Michelle Taylor is co-founder of Electrolift Creative and producer of the new documentary Gotham: The Fall and Rise of New York, which chronicles the city’s renewal starting in the 1990s and introduces the people and ideas responsible for the dramatic turnaround that ensued. She spoke with City Journal associate editor Daniel Kennelly.

Tell us about the origins of this film.

Gotham started out as a straightforward history documentary. I was talking with Larry Mone, former president of the Manhattan Institute, and he wanted to capture the story of New York City’s turnaround in the 1990s. As an independent film producer, I wanted to get the individuals involved in that story to tell on camera how it happened. In a nutshell, the film’s goal was to explain how New York went from Fear City to the City of Dreams.

However, months into pre-production, Covid hit. That kept shutting us down, and soon afterward, it became evident to many New Yorkers that their city had started a new decline. We shifted the focus of the documentary somewhat. We didn’t want merely to re-tell the history but also to create a blueprint for the future. New York City came back once before. And back then, it was in a much deeper and darker hole.
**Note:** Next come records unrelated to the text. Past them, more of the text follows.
Lemma reclaim_slot_inv s i x x' n :
  crew_inv s -> slots s !! i = Some x -> ph x = WkCrashed -> (ph x' = WkIdle /\ thread_clean_exit x' = false \/ ph x' = WkGone) ->
  crew_inv (count_abnormal (reclaim_slot s i x x') n).
Proof.
  intros Hinv Hi Hp Hx'. destruct (inv_still s Hinv) as [Ha0 Hb0].
  set (y := mk_slot (ph x') None (thread_alive x') (thread_clean_exit x') (recovery_attempts x') (handle x')).
  assert (Hy : slot_ok y /\ slot_ctx y = [] /\ slot_units y = 0%nat /\ slot_unseen y = 0%nat /\ slot_owed y = []).
  { unfold slot_ok, slot_ctx, slot_units, slot_unseen, slot_owed, y. simpl. by destruct Hx' as [[-> ->]| ->]. }
  destruct Hy as (Y1 & Y2 & Y3 & Y4 & Y5).
  assert (Hx : slot_ctx x = match worker_reclaim x with Some k => ctx_of k | None => [] end /\ slot_owed x = slot_ctx x /\ slot_unseen x = 1%nat /\
    slot_units x = match worker_reclaim x with Some _ => 1 | None => 0 end%nat).
  { unfold slot_ctx, slot_owed, slot_unseen, slot_units. by rewrite Hp. }
  destruct Hx as (X1 & X2 & X3 & X4). unfold reclaim_slot. fold y.
  destruct (worker_reclaim x) as [k|] eqn:Ek.
  - apply (crew_inv_write s _ i x y (-1) 1); simpl; try done; rewrite ?X2, ?Y2, ?Y5, ?X1; try lia; cbn [app].
    + generalize (seq 0 (next_ctx s)) as S1. intros S1. pcount.
    + generalize (concat (crash_ctx <$> crashes s)) as S1. intros S1. pcount.
  - apply (crew_inv_write s _ i x y 0 1); simpl; try done; rewrite ?X2, ?Y2, ?Y5, ?X1; try lia; done.
Qed.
I’m hopeful that we can do it again. We know the policies and ideas that it takes for urban cities to flourish. Unfortunately, they are not the policies being implemented by most urban leaders today. But we did it once, and as they say, if you can do it in New York, you can do it anywhere. America’s cities were once her crown jewel; and I hope they will be again someday.

Why do you choose to end the film before Bill de Blasio’s election as mayor and New York’s present problems?

A good question! I would have loved to tell more of the story, but that would have resulted in a film of more than four hours, and I’m not sure anyone would watch for that long. The director and I did have to make some hard choices about cuts. Ultimately, the movie is about New York City’s turnaround—a turnaround that stopped when de Blasio became mayor. The story of New York’s current problems is a movie all in itself.

What was the most challenging aspect of bringing this story to the screen?

Covid was the biggest obstacle. We conducted the film’s first five interviews in our apartment in October 2020 because all the studios around the city were shut down. The city’s ever-changing Covid rules made production difficult.

We also struggled with how to make a story about urban policy visually compelling. You have to ask yourself, “What do you see on screen?” And then you need to make sure it is both interesting and entertaining. Otherwise, you lose the audience.

What can you tell us about your future projects?

We’re in the early stages of a documentary examining the complicated history of federal monetary policy from World War I to today and what these policies mean for the future (spoiler alert: it is not a happy ending). And we are in preproduction on a comedy that we will be shooting this summer in Austin, Texas.